Secondo l’STC Health Index, un indice che valutando oltre 28 indicatori aiuta a comparare il livello dei sistemi sanitari di diversi paesi del mondo, vediamo che Cuba si classifica al 49° posto. Superando tutti i paesi delle Americhe ad eccezione di Canada e Cile, e facendo meglio anche di molti paesi dell’Europa Orientale. Senza dubbio uno dei maggiori successi del governo cubano è stata la capacità di risposta efficace alla pandemia, come riconosciuto anche dalla prestigiosa rivista medica The Lancet. Cuba infatti è stata capace con le sue sole forze di crearsi un vaccino, il Soberana. Inoltre, non si è mai tirata indietro dal punto di vista della solidarietà, inviando medici ai paesi che ne avevano bisogno, come l’Italia.

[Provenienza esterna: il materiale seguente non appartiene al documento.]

(** * orders-demo: a shallow embedding of the order service (cmd/ordersvc)

    The Go service validates order documents received from a NATS Streaming
    channel, upserts them into a PostgreSQL table [orders], mirrors them in an
    in-memory cache and serves them over HTTP.  This file embeds:
    - the JSON grammar checked by [json.Valid] and the part of
      [encoding/json] decoding that the service relies on;
    - [minimalValidateOrder];
    - the [Store] ([Upsert], [LoadCache], [Get]) over an explicit database
      outcome supplied by the environment;
    - the message handler passed to [QuerySubscribe] in [main];
    - [apiHandler] and [pageHandler] over a small model of
      [http.ResponseWriter]. *)

From Stdlib Require Import String Ascii ZArith List.
From stdpp Require Import base gmap list strings.

Local Open Scope string_scope.
Local Open Scope nat_scope.

(** stdpp makes [String.append] opaque to [simpl]; this development
    computes with it. *)
#[local] Arguments String.append : simpl nomatch.

(* ================================================================== *)
(** ** Bytes and characters *)

(** Payloads ([[]byte] / [json.RawMessage]) are byte strings. *)
Definition byte (c : ascii) : nat := nat_of_ascii c.

Definition chr (n : nat) : string := String (ascii_of_nat n) EmptyString.

(** The double quote character, and a helper that writes a JSON text with
    single quotes standing for double quotes. *)
Definition dquote : ascii := ascii_of_nat 34.

Fixpoint dq (s : string) : string :=
  match s with
  | EmptyString => EmptyString
  | String c r => String (if Ascii.eqb c "'"%char then dquote else c) (dq r)
  end.

Definition in_range (lo hi : nat) (c : ascii) : bool :=
  (lo <=? byte c) && (byte c <=? hi).

Definition is_ws (c : ascii) : bool :=
  match byte c with 32 | 9 | 10 | 13 => true | _ => false end.

Definition is_digit (c : ascii) : bool := in_range 48 57 c.

Definition hex_val (c : ascii) : option N :=
  if in_range 48 57 c then Some (N.of_nat (byte c - 48))
  else if in_range 97 102 c then Some (N.of_nat (byte c - 87))
  else if in_range 65 70 c then Some (N.of_nat (byte c - 55))
  else None.

Fixpoint skip_ws (s : string) : string :=
  match s with
  | String c r => if is_ws c then skip_ws r else s
  | EmptyString => EmptyString
  end.

Fixpoint strip_prefix (p s : string) : option string :=
  match p, s with
  | EmptyString, _ => Some s
  | String a p', String b s' => if Ascii.eqb a b then strip_prefix p' s' else None
  | _, _ => None
  end.

(** [utf8.EncodeRune]: surrogates and values above U+10FFFF become U+FFFD.
    Code points are [N]. *)
Definition chrN (n : N) : string := String (ascii_of_N n) EmptyString.

Local Open Scope N_scope.
Definition utf8_encode (r : N) : string :=
  let r := if ((55296 <=? r) && (r <? 57344)) || (1114111 <? r) then 65533%N else r in
  if r <? 128 then chrN r
  else if r <? 2048 then chrN (192 + r / 64) +:+ chrN (128 + r mod 64)
  else if r <? 65536 then
    chrN (224 + r / 4096) +:+ chrN (128 + (r / 64) mod 64) +:+ chrN (128 + r mod 64)
  else chrN (240 + r / 262144) +:+ chrN (128 + (r / 4096) mod 64)
       +:+ chrN (128 + (r / 64) mod 64) +:+ chrN (128 + r mod 64).
Local Close Scope N_scope.

Definition replacement_char : string := utf8_encode 65533%N.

Caso più unico che raro quello di Cuba, che è stata in grado di utilizzare lo sviluppo del suo programma di salute pubblica come un vero e proprio mezzo diplomatico, e solidale. Da molti anni infatti i medici cubani sono presenti in diverse zone di conflitto in aiuto alla popolazione locale o come primo soccorso nei paesi colpiti da disastri naturali. I medici cubani del contingente “Henry Reeve” sono stati infatti candidati, con il sostegno di oltre 100 paesi, al premio nobel per la pace per il loro contributo nella lotta al Covid. Sarebbero oltre 3.700 i medici che, raccolti in 46 brigate, hanno portato assistenza in quasi 40 paesi durante i primi mesi della pandemia.
Da oltre mezzo secolo, nonostante le difficoltà economiche, l’embargo e i tentati colpi di stato orditi dagli Usa, Cuba ha messo la formazione e la medicina alla base del proprio sviluppo. Lo storico presidente Fidel Castro non è più al potere da 14 anni ma le sue parole ancora guidano le politiche socialiste di questa piccola isola eretica nel cuore dei Caraibi: «Il nostro Paese non lancia bombe contro gli altri popoli, né manda migliaia di aerei a bombardare città. Il nostro Paese non possiede armi nucleari, né armi chimiche, né armi biologiche. Le decine di migliaia di scienziati cubani sono stati educati all’idea di salvare vite e sarebbe in assoluta contraddizione porli al servizio dello studio per costruire armi o virus letali».